Muscle mass: Muscle tissue is metabolically active — it burns calories even at rest. People with more muscle have higher BMRs. This is why resistance training increases BMR over time.

Age: BMR decreases by roughly 1-2% per decade after age 20 due to gradual loss of muscle mass (sarcopenia) and other metabolic changes.

Sex: Men typically have higher BMRs than women of the same age, height, and weight, primarily due to greater average muscle mass.

Hormones: Thyroid hormones regulate metabolic rate. Hypothyroidism (underactive thyroid) lowers BMR; hyperthyroidism raises it.

Body composition: Fat tissue requires less energy than muscle. Two people of the same weight but different body compositions have different BMRs.

Limitations

BMR formulas are population averages and may not be perfectly accurate for any individual. Actual BMR can be measured precisely only in a clinical setting using indirect calorimetry. Use this calculation as a guide rather than an absolute value, and adjust your calorie targets based on real-world results over 2-4 weeks.

Basal metabolic rate across the lifespan

BMR changes significantly over the lifespan. Infants have very high BMR relative to body size due to the energy demands of rapid growth. BMR peaks in early adulthood and then gradually declines — roughly 1–2% per decade after age 20. This decline is primarily due to sarcopenia (age-related muscle loss) and reduced organ metabolic activity. The practical implication is that maintaining weight becomes progressively harder with age if eating habits remain unchanged, which is one reason resistance training is often recommended alongside diet changes as people get older — it helps counteract the decline by preserving muscle mass.

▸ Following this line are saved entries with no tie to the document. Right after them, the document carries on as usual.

Lemma wellFormed_cells s :
  wellFormed s →
  (is_Some (heap (env s) !! error (ctl s))
   ∧ is_Some (heap (env s) !! pending (ctl s))
   ∧ is_Some (heap (env s) !! promise (ctl s)))
  ∧ error (ctl s) ≠ pending (ctl s)
  ∧ error (ctl s) ≠ promise (ctl s)
  ∧ pending (ctl s) ≠ promise (ctl s).
Proof.
  intros [Hthere Hapart _].
  rewrite !Forall_cons in Hthere. destruct Hthere as (_ & He & Hp & Hq & _).
  apply NoDup_cons in Hapart as [_ Hapart].
  apply NoDup_cons in Hapart as [He' Hapart].
  apply NoDup_cons in Hapart as [Hp' _].
  rewrite !not_elem_of_cons in He'. rewrite !not_elem_of_cons in Hp'.
  destruct He' as (? & ? & _), Hp' as (? & _). done.
Qed.

(** A bind attempt stores its promise and leaves [error] and [pending]. *)
Lemma bindDatabaseRef_fields s :
  wellFormed s →
  stateFields (bindDatabaseRef s) =
    (readValue (error (ctl s)) (heap (env s)),
     readValue (pending (ctl s)) (heap (env s)),
     VPromise (length (promises (env s)))).
Proof.
  intros Hwf.
  destruct (wellFormed_cells s Hwf) as ((He & Hp & Hq) & Hep & Heq & Hpq).
  unfold stateFields, bindDatabaseRef.
  destruct (isArray _); simpl;
    rewrite (readValue_write_ne _ (promise (ctl s)) (error (ctl s)))
      by cells_apart;
    rewrite (readValue_write_ne _ (promise (ctl s)) (pending (ctl s)))
      by cells_apart;
    by rewrite readValue_write_eq.
Qed.

Lemma resolvePromise_fields p v s :
  wellFormed s → promises (env s) !! p = Some Pending →
  stateFields (resolvePromise p v s) =
    (readValue (error (ctl s)) (heap (env s)),
     VBool false,
     readValue (promise (ctl s)) (heap (env s))).
Proof.
  intros Hwf Hpending.
  destruct (wellFormed_cells s Hwf) as ((He & Hp & Hq) & Hep & Heq & Hpq).
  unfold stateFields, resolvePromise. rewrite Hpending. simpl.
  rewrite (readValue_write_ne _ (pending (ctl s)) (error (ctl s)))
    by cells_apart.
  rewrite (readValue_write_ne _ (pending (ctl s)) (promise (ctl s)))
    by cells_apart.
  by rewrite readValue_write_eq.
Qed.

Lemma rejectPromise_fields p reason s :
  wellFormed s → promises (env s) !! p = Some Pending →
  stateFields (rejectPromise p reason s) =
    (reason, VBool false, readValue (promise (ctl s)) (heap (env s))).
Proof.
  intros Hwf Hpending.
  destruct (wellFormed_cells s Hwf) as ((He & Hp & Hq) & Hep & Heq & Hpq).
  unfold stateFields, rejectPromise. rewrite Hpending. simpl.
  rewrite (readValue_write_ne _ (pending (ctl s)) (error (ctl s)))
    by cells_apart.
  rewrite (readValue_write_ne _ (pending (ctl s)) (promise (ctl s)))
    by cells_apart.
  rewrite (readValue_write_ne _ (error (ctl s)) (promise (ctl s)))
    by cells_apart.
  rewrite (readValue_write_eq _ (error (ctl s))) by done.
  by rewrite readValue_write_eq by (by apply lookup_write_is_Some).
Qed.

(** A promise settles once. *)
Lemma settled_promise_ignores p v reason s :
  promises (env s) !! p ≠ Some Pending →
  resolvePromise p v s = s ∧ rejectPromise p reason s = s.
Proof.
  intros Hp. unfold resolvePromise, rejectPromise.
  by destruct (promises (env s) !! p) as [[| |]|].
Qed.

End Settlements.

Lemma reachable_wellFormed given opts scope h0 events s :
  targetIsCell opts h0 →
  started given opts scope h0 events = Some s → wellFormed s.
Proof.
  intros Hcell Hs.
  assert (Hacc : targetAccepts opts h0).
  { unfold started in Hs.
    destruct (_useDatabaseRef given opts scope h0) as [[handle s0]|] eqn:Hs0;
      [|done].
    by apply (returned_accepts given opts scope h0 handle s0). }
  destruct (started_wellFormed given opts scope h0 events Hacc) as (s' & Hs' & Hwf).
  congruence.
Qed.

(** ** Superseded attempts *)

(** C1, as the statement stands, fails: with a reference cell that goes from
    reference 0 to reference 1, attempt 0 is superseded by attempt 1, whose
    promise the [promise] cell holds; when attempt 0 then rejects, [error]
    goes from [undefined] to the stale failure and [pending] from [true] to
    [false]. *)
Lemma stale_rejection_changes_fields :
  (s ← started (Observable 0) noOptions false ∅ [SetReference 1];
   Some (stateFields s, stateFields (rejectPromise 0 (VError "denied") s)))
  = Some ((VUndefined, VBool true, VPromise 1),
          (VError "denied", VBool false, VPromise 1)).
Proof. vm_compute. reflexivity. Qed.
(** [paired_df[col]]: a frame built from no rows has no columns. *)
Definition paired_column (col : string) (f : paired_row → npfloat)
    (paired : list paired_row) : result (list npfloat) :=
  match paired with
  | [] => Raise (KeyError col)
  | _ :: _ => Ok (f <$> paired)
  end.

(** The two tests of [scipy.stats], which the aggregator calls and this
    development does not look into. *)
Record scipy_stats : Type := mkStats {
  ttest_rel : list npfloat → list npfloat → result (npfloat * npfloat);
  mannwhitneyu : list Q → list Q → result (Q * npfloat)
}.

Definition ensemble_levels (t : string) (ex : list excerpt) : list Q :=
  dropna (e_ensemble_level <$> doc_type_is t ex).

(** [inst_submission]: institutions of the speech excerpts, with the
    Federal Reserve Board renamed. *)
Definition inst_submission (ex : list excerpt) : list (option string) :=
  (λ e, if decide (e_institution e = Some "Board of Governors of the Federal Reserve")
        then Some "Federal Reserve" else e_institution e) <$> doc_type_is "speech" ex.

Definition ecb (minutes : list (Z * minute)) : list (Z * minute) :=
  filter (λ r, m_institution r.2 = Some "European Central Bank") minutes.

(** [ecb[ecb["date_dt"] >= pd.Timestamp(start)]] *)
Definition since (start : timestamp) (docs : list (Z * minute)) : list (Z * minute) :=
  filter (λ r, ts_ge (m_Date r.2) start = true) docs.

Definition ecb_ids (ex : list excerpt) : list Z :=
  dropna (e_minute_id <$>
    filter (λ e, e_doc_type e = Some "minute" ∧
                 e_institution e = Some "European Central Bank") ex).

(** The rate entries of [main_numbers]. *)
Definition false_positive_rate_pct (verified_docs stage1_docs : Z) : result Q :=
  x ← py_truediv (inject_Z verified_docs) (inject_Z stage1_docs);
  mret (py_round 1 (100 * (1 - x))).

Definition rate_pct {R} (verified_docs : Z) (total : list R) : result Q :=
  x ← py_truediv (100 * inject_Z verified_docs) (of_len total);
  mret (py_round 1 x).

(** [round((verified_s / len(core)) / (verified_m / len(minutes)), 1)],
    in binary64. *)
Definition gap_ratio {R S} (verified_s : Z) (core : list R)
    (verified_m : Z) (minutes : list S) : result Q :=
  a ← py_truediv_b64 (inject_Z verified_s) (of_len core);
  b ← py_truediv_b64 (inject_Z verified_m) (of_len minutes);
  x ← py_truediv_b64 a b;
  mret (py_round_b64 1 x).

Definition ecb_rate_pct (window : list (Z * minute)) (ex : list excerpt) : npfloat :=
  np_round 1 (np_truediv (100 * inject_Z (isin_sum window (ecb_ids ex)))
                         (of_len window)).

Definition count_true (l : list (option bool)) : Z :=
  Z.of_nat (length (filter (λ c, c = Some true) l)).

Definition count_notna {A} (l : list (option A)) : Z :=
  Z.of_nat (length (dropna l)).
(** X9: a run of [calc_next_gen] writes only the interior cells of
    [next] and the 1000 bytes of the display buffer. [current], the
    screen, the border cells of [next] and the memory around the display
    buffer are unchanged. *)
Theorem calc_next_gen_frame (s s' : State) :
  calc_next_gen s = Some s' ->
  current s' = current s /\ screen s' = screen s /\
  (forall i, (forall py px, 1 <= py <= HEIGHT -> 1 <= px <= WIDTH -> i <> IDX py px) ->
     next s' i = next s i) /\
  (forall j, j < 0 \/ WIDTH * HEIGHT <= j -> screenBuf s' j = screenBuf s j).
Proof.
  intros Hrun.
  destruct (Step.calc_next_gen_spec s (Step.calc_next_gen_defined s s' Hrun))
    as (s2 & Hrun2 & Hcur & Hscr & Hn & Hs).
  rewrite Hrun in Hrun2. injection Hrun2 as <-.
  split; [exact Hcur|]. split; [exact Hscr|]. split.
  - intros i Hi. destruct (idx_split i) as [Hi' Hr].
    rewrite Hi', Hn by exact Hr. rewrite <- Hi'.
    destruct (_ && _ && _ && _) eqn:E; [exfalso | reflexivity].
    rewrite !andb_true_iff, !Z.leb_le in E.
    apply (Hi (i / BWIDTH) (i mod BWIDTH)); [lia | lia | exact Hi'].
  - intros j Hj. destruct (split_index j) as [Hj' Hr].
    rewrite Hj', Hs by exact Hr. rewrite <- Hj'. clear Hj'.
    Z.div_mod_to_equations. unfold_consts. zsplit; zsolve.
Qed.

Lemma calc_next_gen_frame_witness :
  exists s', calc_next_gen seam_glider_next = Some s' /\
  (current s' = current seam_glider_next /\ screen s' = screen seam_glider_next /\
   (forall i, (forall py px, 1 <= py <= HEIGHT -> 1 <= px <= WIDTH -> i <> IDX py px) ->
      next s' i = next seam_glider_next i) /\
   (forall j, j < 0 \/ WIDTH * HEIGHT <= j -> screenBuf s' j = screenBuf seam_glider_next j)) /\
  (* a border cell of [next] keeps the live cell mirrored there one generation earlier *)
  next seam_glider_next (IDX 0 20) = 1 /\ next s' (IDX 0 20) = 1 /\
  (* interior cells of [next] are overwritten with the new generation *)
  next seam_glider_next (IDX 1 20) = 0 /\ next s' (IDX 1 20) = 1 /\
  next seam_glider_next (IDX 23 20) = 1 /\ next s' (IDX 23 20) = 0.
Proof.
  assert (Hn : option_map (fun t => (next t (IDX 1 20), next t (IDX 23 20)))
                 (calc_next_gen seam_glider_next) = Some (1, 0))
    by (vm_compute; reflexivity).
  destruct (calc_next_gen seam_glider_next) as [s'|] eqn:E; [|discriminate Hn].
  injection Hn as H1 H23.
  pose proof (calc_next_gen_frame seam_glider_next s' E) as Hf.
  assert (Hb : next seam_glider_next (IDX 0 20) = 1) by (vm_compute; reflexivity).
  exists s'. split; [reflexivity|]. split; [exact Hf|].
  split; [exact Hb|].
  split.
  { destruct Hf as (_ & _ & Hnb & _). rewrite Hnb; [exact Hb|].
    intros py px Hpy Hpx. unfold IDX, BWIDTH, WIDTH, HEIGHT in *. lia. }
  split; [vm_compute; reflexivity|]. split; [exact H1|].
  split; [vm_compute; reflexivity | exact H23].
Defined.
(** Modelled from the spec: [struct attr] is declared in [fs/fd.h], which
    is not part of the sources; [setattr] takes a size, a uid, a gid or a
    mode.  A tagged union. *)
Inductive attr : Type :=
  | attr_uid (uid : Z)
  | attr_gid (gid : Z)
  | attr_mode (mode : Z)
  | attr_size (size : Z).

(** Modelled from the spec: [struct fd] is declared in [fs/fd.h]; a
    descriptor carries the fake inode resolved at open time, next to the
    host-side descriptor that [realfs] filled in. *)
Record fd := mk_fd { real_fd : Z; fake_inode : Z }.

(** Modelled from the spec: [struct task] is declared in [kernel/task.h];
    the overlay reads the effective uid and gid of the caller, [current]. *)
Record task := mk_task { euid : Z; egid : Z }.

(** Modelled from the spec: the schema is created outside [fs/fake.c]:
    [paths(path BLOB PRIMARY KEY, inode INTEGER NOT NULL)] and
    [stats(inode INTEGER PRIMARY KEY AUTOINCREMENT, stat BLOB NOT NULL)].
    A [const char *] path is a [string] (the bytes before the terminating
    NUL, which is what [bind_path] binds); an inode number is a [Z]: rowids
    of the store are [sqlite3_int64], [ino_t] is the unsigned type of the
    same width, and the conversions between them keep the value of every
    rowid the store hands out.  [seq] is the counter of the AUTOINCREMENT
    key of [stats]. *)
Record tables := mk_tables {
  paths : gmap string Z;
  stats : gmap Z ish_stat;
  seq : Z }.

(** The connection: the current tables, the snapshot taken by [begin]
    while a transaction is open, and the key of the Stat row inserted last,
    which is what [last_insert_rowid()] holds when the second statement of
    [path_create], its only reader, runs.  (An insert into paths moves
    [last_insert_rowid()] on to the rowid of the new row of paths; the rows
    of paths are not numbered here, and that value is not kept.) *)
Record database := mk_database {
  tab : tables;
  saved : option tables;
  last_insert_rowid : Z }.

(** The overlay's view of a path: its Path record joined with the Stat
    record it references. *)
Definition overlay (t : tables) (path : string) : option (Z * ish_stat) :=
  i ← paths t !! path; st ← stats t !! i; Some (i, st).
Arguments overlay : simpl never.

(** ** The host interface *)

(** A system call either returns a value or fails and sets [errno]. *)
Inductive sysres (A : Type) : Type :=
  | SysOk (a : A)
  | SysErr (e : Z).
Arguments SysOk {A} a.
Arguments SysErr {A} e.

(** The passthrough table [realfs] ([fs/real.c]) and the system calls
    [fake.c] issues itself, over a host state [H].  The functions of
    [realfs] return [0] or a negative error code; [realfs_open] returns an
    error ([IS_ERR]) or a descriptor.  A stat buffer goes in and comes
    back; [readlink] and [read] give the bytes they put into the caller's
    buffer. *)
Class host_ops (H : Type) := {
  fix_path : string → string;
  errno_table : Z → Z;
  realfs_open : string → Z → Z → H → (Z + fd) * H;
  fd_close : fd → H → Z * H;
  realfs_link : string → string → H → Z * H;
  realfs_unlink : string → H → Z * H;
  realfs_rmdir : string → H → Z * H;
  realfs_rename : string → string → H → Z * H;
  realfs_mknod : string → Z → Z → H → Z * H;
  realfs_mkdir : string → Z → H → Z * H;
  realfs_stat : string → statbuf.t → bool → H → (Z * statbuf.t) * H;
  realfs_fstat : fd → statbuf.t → H → (Z * statbuf.t) * H;
  realfs_setattr : string → attr → H → Z * H;
  realfs_fsetattr : fd → attr → H → Z * H;
  realfs_readlink : string → Z → H → (Z * string) * H;
  sys_openat : string → Z → Z → H → sysres Z * H;
  sys_write : Z → string → H → sysres Z * H;
  sys_read : Z → Z → H → sysres string * H;
  sys_close : Z → H → sysres unit * H;
  sys_unlinkat : string → H → sysres unit * H }.

(** ** The monad of the verbs *)

(** What a verb runs in: the host, [errno], the store of the mount and the
    calling task. *)
Record world (H : Type) := mk_world {
  host : H;
  errno : Z;
  db : database;
  current : task }.
Arguments mk_world {H}.
Arguments host {H}.
Arguments errno {H}.
Arguments db {H}.
Arguments current {H}.

(** A call returns, or the process is aborted by [die]. *)
Inductive outcome (A : Type) : Type :=
  | Ok (a : A)
  | Died (msg : string).
Arguments Ok {A} a.
Arguments Died {A} msg.

Definition M (H A : Type) : Type := world H → outcome (A * world H).

Global Instance M_ret {H} : MRet (M H) := λ A a w, Ok (a, w).
Global Instance M_bind {H} : MBind (M H) := λ A B f m w,
  match m w with
  | Ok (a, w') => f a w'
  | Died msg => Died msg
  end.

Definition die {H A} (msg : string) : M H A := λ _, Died msg.

Section fakefs.
Context {H : Type} `{!host_ops H}.

Definition with_host (w : world H) (h : H) : world H :=
  mk_world h (errno w) (db w) (current w).
Definition with_errno (w : world H) (e : Z) : world H :=
  mk_world (host w) e (db w) (current w).
Definition with_db (w : world H) (d : database) : world H :=
  mk_world (host w) (errno w) d (current w).
Definition with_tab (w : world H) (t : tables) : world H :=
  with_db w (mk_database t (saved (db w)) (last_insert_rowid (db w))).

Definition get_tab : M H tables := λ w, Ok (tab (db w), w).
Definition put_tab (t : tables) : M H unit := λ w, Ok (tt, with_tab w t).
Definition get_current : M H task := λ w, Ok (current w, w).
(** * Classification-and-tagging pipeline: a shallow embedding

    The development follows the Python sources
    - [app/services/tag_analyzer.py]   (class [TagAnalyzer]),
    - [app/services/file_processor.py] (class [FileProcessor]),
    - [app/services/vision_service.py] (class [VisionService]).

    Python [str] values are represented by their UTF-8 encoding as [string].
    Byte-wise lexicographic comparison of UTF-8 encodings coincides with
    Python's code-point comparison, and byte-wise prefix and substring tests
    on well-formed encodings coincide with [str.startswith] and [in].

    Dictionaries whose iteration order is never observed are [gmap]s, sets
    are [gset]s; dictionaries that are iterated with [.items()], such as
    [MIME_PREFIXES], are association lists in declaration order.

    Library functions whose result depends on the Unicode tables, on the
    interpreter or on the C library ([str.lower], [str.split], the iteration
    order of a set, [float.__pow__]) are parameters of the definitions that
    call them; the properties state what they need of them, and
    [Py.ascii_lower] and a correctly rounded square root are the instances
    used to compute.  Floats are binary64 floats.  Files, decoders and the remote vision
    service are given by the outcome, a value or an exception, of each
    operation on them.  Writing to the standard output is left out. *)

From Stdlib Require Import ZArith String Ascii List Bool Lia.
From Stdlib Require Import Floats Uint63.
From Stdlib Require Import Sorting.Sorted Sorting.Permutation.
From stdpp Require Import base option list gmap strings fin_maps.

Set Warnings "-inexact-float".

Local Open Scope string_scope.
Local Open Scope list_scope.

(** ** Python library functions used by the sources *)

Module Py.

(** [str.lower] restricted to ASCII: the bytes of ['A'..'Z'] gain 32, every
    other byte is kept.  On pure-ASCII text this is exactly [str.lower]. *)
Definition ascii_lower_char (c : ascii) : ascii :=
  let n := nat_of_ascii c in
  if (65 <=? n)%nat && (n <=? 90)%nat then ascii_of_nat (n + 32) else c.

Fixpoint ascii_lower (s : string) : string :=
  match s with
  | EmptyString => EmptyString
  | String c s' => String (ascii_lower_char c) (ascii_lower s')
  end.

(** [is_ascii s]: every byte is below 128 ([str.isascii]). *)
Fixpoint is_ascii (s : string) : bool :=
  match s with
  | EmptyString => true
  | String c s' => (nat_of_ascii c <? 128)%nat && is_ascii s'
  end.

(** [d.get(k, default)] *)
Definition dict_get {V} (d : gmap string V) (k : string) (dflt : V) : V :=
  match d !! k with
  | Some v => v
  | None => dflt
  end.

(** [l[:stop]] for an integer [stop]: a negative [stop] counts from the end
    and is clamped at the start of the list. *)
Definition slice_to {A} (stop : Z) (l : list A) : list A :=
  if (stop <? 0)%Z
  then take (Z.to_nat (Z.of_nat (length l) + stop)) l
  else take (Z.to_nat stop) l.

(** [l1.extend(l2)] returns the extended list. *)
Definition extend {A} (l1 l2 : list A) : list A := l1 ++ l2.
(** ** The minimizer's answer *)

Lemma read_espresso_header nm hdr rest :
  forallb is_header hdr = true →
  read_espresso nm (hdr ++ rest) = read_espresso nm rest.
Proof.
  induction hdr as [|h hdr IH]; [done|]. cbn [forallb app read_espresso].
  intros [Hh Hr]%andb_true_iff. unfold is_header in Hh.
  destruct (String.prefix ".i" h); [by apply IH|].
  destruct (String.prefix ".o" h); [by apply IH|].
  destruct (String.prefix ".p" h); [by apply IH|]. done.
Qed.

Lemma read_espresso_rows nm rows rest :
  forallb is_cube rows = true →
  read_espresso nm (rows ++ rest) =
  map (cube_clause nm) rows ++ read_espresso nm rest.
Proof.
  induction rows as [|r rows IH]; [done|]. cbn [forallb app read_espresso map].
  intros [Hh Hr]%andb_true_iff. unfold is_cube, is_header in Hh.
  destruct (String.prefix ".i" r); [done|].
  destruct (String.prefix ".o" r); [done|].
  destruct (String.prefix ".p" r); [done|].
  destruct (String.prefix ".e" r); [done|].
  by rewrite IH.
Qed.

Lemma read_espresso_end nm buf rest :
  String.prefix ".e" buf = true → is_header buf = false →
  read_espresso nm (buf :: rest) = [].
Proof.
  intros He Hh. cbn [read_espresso]. unfold is_header in Hh.
  destruct (String.prefix ".i" buf); [done|].
  destruct (String.prefix ".o" buf); [done|].
  destruct (String.prefix ".p" buf); [done|]. by rewrite He.
Qed.

Lemma minimized_clauses_eq espresso n m st :
  minimized_clauses espresso n m st =
  match cache st !! (n, m) with
  | Some cl => (cl, st)
  | None =>
      let cl := read_espresso (n + m) (espresso (pla_input n m)) in
      (cl, set_cache (<[(n, m) := cl]> (cache st)) st)
  end.
Proof.
  unfold minimized_clauses. rewrite bind_run. cbn [gets fst snd].
  by destruct (cache st !! (n, m)).
Qed.

(** ** Standard error *)

Lemma says_keeps {A} (m : M A) : keeps cerr m → says m [].
Proof. intros H st. by rewrite H, app_nil_r. Qed.

Lemma says_bind {A B} (m : M A) (f : A → M B) l1 l2 :
  says m l1 → (∀ x, says (f x) l2) → says (bind m f) (l1 ++ l2).
Proof. intros Hm Hf st. by rewrite bind_run, Hf, Hm, app_assoc. Qed.

Lemma says_after {A B} (m : M A) (f : A → M B) l :
  keeps cerr m → (∀ x, says (f x) l) → says (bind m f) l.
Proof. intros Hm Hf st. by rewrite bind_run, Hf, Hm. Qed.

Lemma says_before {A B} (m : M A) (f : A → M B) l :
  says m l → (∀ x, keeps cerr (f x)) → says (bind m f) l.
Proof. intros Hm Hf st. by rewrite bind_run, Hf, Hm. Qed.

Lemma says_put_cerr s : says (modify (put_cerr s)) [s].
Proof. by intros st. Qed.

Lemma collision_says cfg e rnd :
  says (collision cfg e rnd)
       (if (0 <? config_nr_message_bits cfg)%nat
        then [collision_warning] else []).
Proof.
  unfold collision.
  apply says_after; [apply sha1_new_quiet|]. intros f.
  apply says_after; [apply sha1_new_quiet|]. intros g.
  apply says_before.
  - destruct (0 <? config_nr_message_bits cfg)%nat;
      [apply says_put_cerr | apply says_keeps, keeps_ret].
  - intros _. quiet.
Qed.

Lemma generate_says e libc cfg argv seed :
  says (generate e libc cfg argv seed)
       (if String.eqb (config_attack cfg) "collision" &&
           (0 <? config_nr_message_bits cfg)%nat
        then [collision_warning] else []).
Proof.
  unfold generate.
  do 7 (apply says_after; [quiet|]; intros _).
  cbv zeta.
  destruct (String.eqb_spec (config_attack cfg) "preimage") as [->|_].
  { apply says_keeps, preimage_quiet. }
  destruct (String.eqb_spec (config_attack cfg) "second-preimage") as [->|_].
  { apply says_keeps, second_preimage_quiet. }
  destruct (String.eqb (config_attack cfg) "collision").
  - apply collision_says.
  - apply says_keeps, keeps_ret.
Qed.
(** * The truth table written to the minimizer *)

(** ** Strings of digits *)

Lemma pretty_bit (b : bool) :
  pretty (1 - Nat.b2n b)%nat = if b then "0" else "1".
Proof. destruct b; vm_compute; reflexivity. Qed.

Lemma pla_bits_digits n i :
  pla_bits n i = digits (map (λ k, negb (Nat.testbit i k)) (rev (seq 0 n))).
Proof.
  unfold pla_bits. generalize (rev (seq 0 n)). intros l.
  induction l as [|k l IH]; [done|]. cbn [foldr map digits].
  rewrite pretty_bit, IH. by destruct (Nat.testbit i k).
Qed.

Lemma digits_app a b : digits (a ++ b) = digits a +:+ digits b.
Proof.
  induction a as [|x a IH]; [done|].
  change (digits ((x :: a) ++ b))
    with (String (if x then "1" else "0")%char (digits (a ++ b))).
  by rewrite IH.
Qed.

Lemma digits_length bs : String.length (digits bs) = length bs.
Proof.
  induction bs as [|b bs IH]; [done|].
  change (S (String.length (digits bs)) = S (length bs)). by rewrite IH.
Qed.

Lemma get_digits k bs t :
  (k < length bs)%nat →
  String.get k (digits bs +:+ t) =
  Some (if nth k bs false then "1" else "0")%char.
Proof.
  revert k. induction bs as [|b bs IH]; intros k Hk; [simpl in Hk; lia|].
  destruct k as [|k]; [done|].
  change (String.get k (digits bs +:+ t) =
          Some (if nth k bs false then "1" else "0")%char).
  apply IH. simpl in Hk. lia.
Qed.

Lemma get_past s t k :
  String.get (String.length s + k) (s +:+ t) = String.get k t.
Proof. induction s as [|c s IH]; [done|]. cbn. apply IH. Qed.

Lemma length_append s t :
  String.length (s +:+ t) = (String.length s + String.length t)%nat.
Proof.
  induction s as [|c s IH]; [done|].
  change (S (String.length (s +:+ t)) =
          S (String.length s + String.length t)). by rewrite IH.
Qed.

(** ** A row read back as a clause *)

Lemma cube_clause_digits bs t :
  cube_clause (length bs) (digits bs +:+ t) =
  map (λ k, if nth k bs false then Z.of_nat k + 1 else - (Z.of_nat k + 1))
      (seq 0 (length bs)).
Proof.
  unfold cube_clause.
  assert (H : ∀ l, Forall (λ k, k < length bs)%nat l →
    flat_map (λ i, match String.get i (digits bs +:+ t) with
                   | Some ch =>
                       if Ascii.eqb ch "0" then [- (Z.of_nat i + 1)]
                       else if Ascii.eqb ch "1" then [Z.of_nat i + 1] else []
                   | None => []
                   end) l =
    map (λ k, if nth k bs false then Z.of_nat k + 1 else - (Z.of_nat k + 1)) l).
  { induction 1 as [|k l Hk _ IH]; [done|]. cbn [flat_map map].
    rewrite IH, get_digits by done. by destruct (nth k bs false). }
  apply H, Forall_forall. intros k Hk%elem_of_seq. lia.
Qed.

Lemma row_assignment_lit row k (b : bool) :
  lit_val (row_assignment row)
          (if b then Z.of_nat k + 1 else - (Z.of_nat k + 1)) =
  if b then nth k row false else negb (nth k row false).
Proof.
  unfold lit_val, row_assignment. destruct b.
  - destruct (Z.ltb_spec (Z.of_nat k + 1) 0); [lia|].
    by replace (Z.to_nat (Z.abs (Z.of_nat k + 1) - 1)) with k by lia.
  - destruct (Z.ltb_spec (- (Z.of_nat k + 1)) 0); [|lia].
    by replace (Z.to_nat (Z.abs (- (Z.of_nat k + 1)) - 1)) with k by lia.
Qed.

(** The clause read from a row of digits excludes exactly the row of the
    complemented digits. *)
Lemma clause_of_digits row bs t :
  length row = length bs →
  clause_sat (row_assignment row) (cube_clause (length bs) (digits bs +:+ t))
    = false ↔ row = map negb bs.
Proof.
  intros Hl. rewrite cube_clause_digits. unfold clause_sat.
  rewrite <- Bool.not_true_iff_false, existsb_exists. split.
  - intros H. apply (nth_ext _ _ false false); [by rewrite length_map|].
    intros k Hk. rewrite (nth_indep (map negb bs) false (negb false))
      by (rewrite length_map; lia).
    rewrite map_nth.
    destruct (Bool.bool_dec (nth k row false) (negb (nth k bs false)))
      as [|Hne]; [done|].
    exfalso. apply H.
    exists (if nth k bs false then Z.of_nat k + 1 else - (Z.of_nat k + 1)).
    split; [apply in_map_iff; exists k; split; [done|apply in_seq; lia]|].
    rewrite row_assignment_lit.
    by destruct (nth k row false), (nth k bs false).
  - intros -> (l & (k & <- & Hk%in_seq)%in_map_iff & Hv).
    rewrite row_assignment_lit in Hv.
    rewrite (nth_indep (map negb bs) false (negb false)) in Hv
      by (rewrite length_map; lia).
    rewrite map_nth in Hv. by destruct (nth k bs false).
Qed.

(** ** The rows of the table *)

Lemma append_assoc (a b c : string) : (a +:+ b) +:+ c = a +:+ (b +:+ c).
Proof.
  induction a as [|x a IH]; [done|].
  change (String x ((a +:+ b) +:+ c) = String x (a +:+ (b +:+ c))).
  by rewrite IH.
Qed.

Lemma table_row_length n m i j : length (table_row n m i j) = (n + m)%nat.
Proof.
  unfold table_row. by rewrite length_app, !length_map, !length_rev, !length_seq.
Qed.

Lemma pla_row_digits n m i j :
  pla_row n m i j =
  digits (map negb (table_row n m i j)) +:+
  (" " +:+ (if (popcount i =? j)%nat then "0" else "1")).
Proof.
  unfold pla_row, table_row. rewrite !pla_bits_digits, map_app, !map_map.
  by rewrite digits_app, append_assoc.
Qed.

Lemma negb_negb_map (l : list bool) : map negb (map negb l) = l.
Proof.
  rewrite map_map. rewrite <- (map_id l) at 2. apply map_ext, negb_involutive.
Qed.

Metabolic adaptation during dieting

When caloric intake is significantly restricted, the body adapts by reducing BMR, a phenomenon called metabolic adaptation or "adaptive thermogenesis." This is one reason very low-calorie diets become progressively less effective over time: the body becomes more metabolically efficient at using less energy, so the same calorie deficit produces less weight loss than it did initially. This adaptation is part of why sustainable weight loss is typically achieved with moderate deficits of around 300 to 500 kcal per day rather than extreme restriction, which tends to trigger a stronger adaptive response.

Thermic effect of food

Beyond BMR, eating itself burns calories. The thermic effect of food is the energy cost of digesting, absorbing and metabolising nutrients. Protein has the highest thermic effect, with 20 to 30 percent of its calories burned in processing, followed by carbohydrates at 5 to 10 percent and fats at 0 to 3 percent. This is one of the mechanisms by which higher-protein diets support weight management: a portion of the calories consumed as protein are effectively spent digesting the protein itself.

Clinical measurement versus predictive equations

In clinical or research settings, BMR is measured directly using indirect calorimetry, which tracks oxygen consumption and carbon dioxide production while the subject rests completely in a thermoneutral environment. This is the gold standard but requires specialised equipment most people never have access to, which is exactly why predictive equations like Mifflin-St Jeor exist: they trade some individual precision for a practical estimate that needs nothing more than height, weight, age and sex.

Private and instant

All calculations run entirely in your browser using the Mifflin-St Jeor equation, so the result appears the instant you enter your details and none of your personal figures are ever sent to a server, logged or shared.

BMR FAQ

What is BMR?
Basal Metabolic Rate is the number of calories your body burns at complete rest to maintain basic functions: breathing, circulation, cell production, and temperature regulation.
Which formula is used?
The Mifflin-St Jeor equation, the most accurate formula for most adults. For men: BMR = 10×weight(kg) + 6.25×height(cm) − 5×age + 5. For women: same but −161 instead of +5.
How do I use BMR for weight management?
Multiply your BMR by an activity factor to get your Total Daily Energy Expenditure (TDEE). Eat fewer calories than your TDEE to lose weight, more to gain.